From Hamburg to Berlin in 20 minutes? Simply flying over traffic jams? They’re still just visions, but some are already taking shape. An overview of the transport innovations of the future.
Even in the future, we won’t be flying through the air on witches’ brooms. But what about in a passenger drone or flying car? Or perhaps we will travel at over 1,000 kilometers per hour in capsules whizzing through tubes. Researchers and developers are actually already at work on these mobility concepts.
1. The high-fliers
In science fiction films, cars have been flying through the air for decades. What were fantasies not long ago are slowly but surely becoming reality. Many companies throughout the entire world are hard at work on shifting traffic from the roads to the sky. The biggest advantages are evident: roadways would become less congested. And in the air, cars have a nearly infinite number of lanes.
Considering the modular “Pop.Up Next” concept, Audi Board Member for Procurement Dr. Bernd Martens speaks of a “vision that could permanently change urban life.” In the distant future, this means of transportation is intended to convey city-dwellers quickly and comfortably on the road and in the sky, solving all manner of traffic problems along the way. The trick: The two-seat passenger cabin can be coupled with either a driving or a flying module. Four rotors enable the flying car to get off the ground.

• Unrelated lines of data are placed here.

Lemma xy_axis_lt (ndim k : nat) : (k < ndim)%nat -> (xy_axis ndim k < ndim)%nat.
Proof.
  intros H. unfold xy_axis. destruct (Nat.leb_spec ndim 1); [assumption |].
  destruct k as [| [| k]]; lia.
Qed.

Lemma prod_firstn_repeat (n k a : nat) :
  (a <= k)%nat -> prod_list (firstn a (repeat n k)) = (n ^ a)%nat.
Proof.
  revert k. induction a as [| a IH]; intros k H; [reflexivity |].
  destruct k as [| k]; [lia |]. simpl. rewrite IH by lia. reflexivity.
Qed.

Lemma prod_skipn_repeat (n k a : nat) :
  prod_list (skipn a (repeat n k)) = (n ^ (k - a))%nat.
Proof.
  revert k. induction a as [| a IH]; intros k.
  - rewrite Nat.sub_0_r. apply prod_repeat.
  - destruct k as [| k]; [reflexivity |]. simpl. apply IH.
Qed.

Lemma meshgrid_repeat (ndim : nat) (axis : list R) :
  map ravel (meshgrid (repeat axis ndim)) = mesh_rows ndim axis.
Proof.
  unfold meshgrid, mesh_rows. rewrite map_map, repeat_length.
  apply map_ext_in. intros k Hk. apply in_seq in Hk. cbn [ravel nd_data].
  rewrite map_repeat, xy_shape_repeat.
  rewrite nth_repeat_lt by lia.
  rewrite prod_firstn_repeat by (pose proof (xy_axis_lt ndim k); lia).
  now rewrite prod_skipn_repeat.
Qed.

Lemma mesh_row_length (ndim : nat) (axis r : list R) :
  In r (mesh_rows ndim axis) -> length r = (length axis ^ ndim)%nat.
Proof.
  unfold mesh_rows. intros H. apply in_map_iff in H.
  destruct H as [k [<- Hk]]. apply in_seq in Hk.
  rewrite length_ravel_axis.
  pose proof (xy_axis_lt ndim k ltac:(lia)) as Ha.
  set (a := xy_axis ndim k) in *. set (n := length axis).
  replace (n ^ ndim)%nat with (n ^ (a + S (ndim - S a)))%nat by (f_equal; lia).
  rewrite Nat.pow_add_r. simpl. lia.
Qed.

Lemma nth_concat_repeat {A} (l : list A) (k f : nat) (d : A) :
  (f < k * length l)%nat ->
  nth f (concat (repeat l k)) d = nth (f mod length l) l d.
Proof.
  revert f. induction k as [| k IH]; intros f Hf; [simpl in Hf; lia |].
  simpl in *. destruct (Nat.lt_ge_cases f (length l)) as [Hlt | Hge].
  - rewrite app_nth1 by assumption. now rewrite Nat.mod_small.
  - rewrite app_nth2 by assumption. rewrite IH by lia.
    f_equal. 
    replace f with ((f - length l) + 1 * length l)%nat at 2 by lia.
    rewrite Nat.Div0.mod_add. reflexivity.
Qed.

Lemma nth_spread {A} (l : list A) (inner g : nat) (d : A) :
  inner <> 0%nat ->
  nth g (flat_map (fun x => repeat x inner) l) d = nth (g / inner) l d.
Proof.
  intros Hi. revert g. induction l as [| a l IH]; intros g.
  - assert (Hnil : forall i, nth i (@nil A) d = d) by (intros []; reflexivity).
    cbn [flat_map]. now rewrite !Hnil.
  - cbn [flat_map]. destruct (Nat.lt_ge_cases g inner) as [Hlt | Hge].
    + rewrite app_nth1 by now rewrite repeat_length.
      rewrite nth_repeat_lt by assumption. now rewrite Nat.div_small.
    + rewrite app_nth2 by now rewrite repeat_length.
      rewrite repeat_length, IH.
      replace g with ((g - inner) + 1 * inner)%nat at 2 by lia.
      rewrite Nat.div_add by assumption.
      now rewrite Nat.add_1_r.
Qed.

(** Column [f] of the stacked mesh is a grid point: its coordinate on
    row [k] is the tick whose index is the digit of [f], written in base
    [n] in row-major order, at mesh axis [xy_axis k]. *)
Lemma mesh_entry (ndim k f : nat) (axis : list R) :
  (k < ndim)%nat -> (f < length axis ^ ndim)%nat ->
  nth f (nth k (mesh_rows ndim axis) []) 0 =
  nth ((f / length axis ^ (ndim - S (xy_axis ndim k))) mod length axis) axis 0.
Proof.
  intros Hk Hf. unfold mesh_rows.
  set (n := length axis) in *.
  pose proof (xy_axis_lt ndim k Hk) as Ha.
  set (a := xy_axis ndim k) in *.
  assert (Hn : n <> 0%nat).
  { intros E. rewrite E in Hf. destruct ndim; [lia |]. simpl in Hf. lia. }
  set (inner := (n ^ (ndim - S a))%nat).
  assert (Hinner : inner <> 0%nat) by (apply Nat.pow_nonzero; assumption).
  rewrite (nth_indep _ [] ((fun k => ravel_axis axis (n ^ xy_axis ndim k)
                                  (n ^ (ndim - S (xy_axis ndim k)))) 0%nat))
    by now rewrite length_map, length_seq.
  rewrite (map_nth (fun k => ravel_axis axis (n ^ xy_axis ndim k)
                                        (n ^ (ndim - S (xy_axis ndim k))))).
  rewrite seq_nth by assumption. simpl. fold a. fold inner.
  unfold ravel_axis.
  assert (Hlen : length (flat_map (fun x => repeat x inner) axis) = (n * inner)%nat)
    by apply length_spread.
  rewrite nth_concat_repeat.
  - rewrite nth_spread by assumption. rewrite Hlen. f_equal.
    rewrite (Nat.mul_comm n inner), Nat.Div0.mod_mul_r.
    rewrite (Nat.mul_comm inner), Nat.div_add by assumption.
    rewrite Nat.div_small by (apply Nat.mod_upper_bound; assumption).
    reflexivity.
  - rewrite Hlen.
    replace (n ^ a * (n * inner))%nat with (n ^ ndim)%nat; [assumption |].
    unfold inner.
    replace (n ^ ndim)%nat with (n ^ (a + S (ndim - S a)))%nat by (f_equal; lia).
    rewrite Nat.pow_add_r. simpl. lia.
Qed.

Lemma vstack_uniform (rows : list (list R)) (len : nat) :
  rows <> [] -> (forall r, In r rows -> length r = len) ->
  vstack rows = Ok (mk2 (length rows) len rows).
Proof.
  intros Hne Hlen. destruct rows as [| r rest]; [contradiction |].
  unfold vstack.
  assert (E : forallb (fun r' => (length r' =? length r)%nat) rest = true).
  { apply forallb_forall. intros r' Hr'. apply Nat.eqb_eq.
    rewrite (Hlen r), (Hlen r'); simpl; auto. }
  rewrite E. f_equal. f_equal. apply Hlen. now left.
Qed.

(** What [uniform_cube] returns in one dimension: a column of ticks. *)
Lemma uniform_cube_1 (radius d : R) :
  d <> 0 ->
  uniform_cube 1 radius d =
  Ok (mk2 (n_ticks radius d) 1 (map (fun x => [x]) (ticks radius d))).
Proof.
  intros Hd. unfold uniform_cube. simpl.
  rewrite arange_ticks by assumption. simpl. now rewrite length_ticks.
Qed.

(** What [uniform_cube] returns in higher dimension: one row per axis. *)
Lemma uniform_cube_mesh (domain_dim : Z) (radius d : R) :
  (1 < domain_dim)%Z -> d <> 0 ->
  uniform_cube domain_dim radius d =
  Ok (mk2 (Z.to_nat domain_dim)
          (n_ticks radius d ^ Z.to_nat domain_dim)
          (mesh_rows (Z.to_nat domain_dim) (ticks radius d))).
Proof.
  intros Hdim Hd. unfold uniform_cube.
  destruct (Z.eqb_spec domain_dim 1) as [E | _]; [lia |].
  rewrite arange_ticks by assumption. simpl.
  rewrite meshgrid_repeat.
  rewrite (vstack_uniform _ (n_ticks radius d ^ Z.to_nat domain_dim)).
  - f_equal. f_equal. unfold mesh_rows. now rewrite length_map, length_seq.
  - unfold mesh_rows. destruct (Z.to_nat domain_dim) eqn:E; [lia | discriminate].
  - intros r Hr. rewrite <- length_ticks. now apply mesh_row_length.
Qed.

(** ** Writing into an array *)

Lemma length_set_nth {A} (i : nat) (x : A) (l : list A) :
  length (set_nth i x l) = length l.
Proof.
  revert i. induction l as [| h t IH]; intros [| i]; simpl; auto.
Qed.

Lemma nth_set_nth_eq {A} (i : nat) (x d : A) (l : list A) :
  (i < length l)%nat -> nth i (set_nth i x l) d = x.
Proof.
  revert i. induction l as [| h t IH]; intros [| i] H; simpl in *;
    try lia; auto. apply IH. lia.
Qed.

Lifting off rather than sitting in a traffic jam
A similar concept is being pursued by the founders of Lilium. Their flying car can start and land vertically, will reportedly reach speeds of up to 300 kilometers per hour and will have a range of up to 300 kilometers. The vehicle is to be powered electrically. But Lilium will not be a plane for your home garage. Users will use an app to summon the flying car, which will have space for up to five passengers. According to the project plan, the first manned Lilium jet is slated for takeoff in 2019. By 2025, the flying car will be waiting at the airport like a normal taxi or serve as an alternative to the train for daily commutes.
2. The hyper-speed train
Tesla-boss Elon Musk always causes a stir with his ideas. Whether it’s a tunnel boring machine, the settlement of Mars, or in the field of artificial intelligence, Musk is a visionary thinker. With regard to transport, Tesla is not only active in the area of electric mobility, but is also planning to revolutionize long-distance passenger and freight transport with his company Hyperloop One. The hyperloop concept is a high-speed transport system in which a maglev train glides through low pressure tubes. The tubes operate under a partial vacuum, allowing the transport pods to move with little resistance on cushions of air.
From Hamburg to Berlin in 20 minutes
In technical jargon, the hyperloop concept is known as Evacuated Tube Transport Technologies (ET3). The special thing about it: due to the partial vacuum in the tunnel, significantly higher speeds are possible with the same expenditure of energy. The hyperloop is said to be capable of reaching speeds up to 1,125 kilometers per hour. And there are already ideas in place for possible routes. One route is set to run between Los Angeles and San Francisco. There is also a hyperloop tube planned for Germany that would link the cities of Berlin, Leipzig, Nuremberg, Munich, Stuttgart, Frankfurt, Cologne and Hamburg. The trip from Hamburg to Berlin would take just 20 minutes.
By the way...
The development of hyperloop technology began over 20 years ago. The ET3 Global Alliance was founded in 1997 with the goal of making long-distance travel faster and cleaner. In addition to Musk and Hyperloop, there are also other companies working on hyper-speed pods, such as the Canadian company TransPod. In contrast to the Hyperloop, the TransPod system uses moving electromagnetic fields rather than compressed air to propel the vehicles with stable levitation off the bottom surface.
3. Next stop: Mars
Elon Musk is active in the aerospace field as well. If the 47-year-old is to be believed, transport innovations of the future will not be limited to ones on Earth. With his company SpaceX, he’s working on technologies to enable humans to colonize Mars. Plans envision allowing the first human space flight to Mars in the SpaceX-developed Big Falcon Rocket. Musk is also working on how to make rocket components re-usable, which would lower the cost of rocket launches. Space travel for tourists are already offered by companies such as billionaire Richard Branson’s Virgin Galactic and market leader Space Adventures. But it will be some time before space travel is affordable for the mass market: Anousheh Ansari, the first space tourist, paid 16 million dollars for her ten-day trip into space.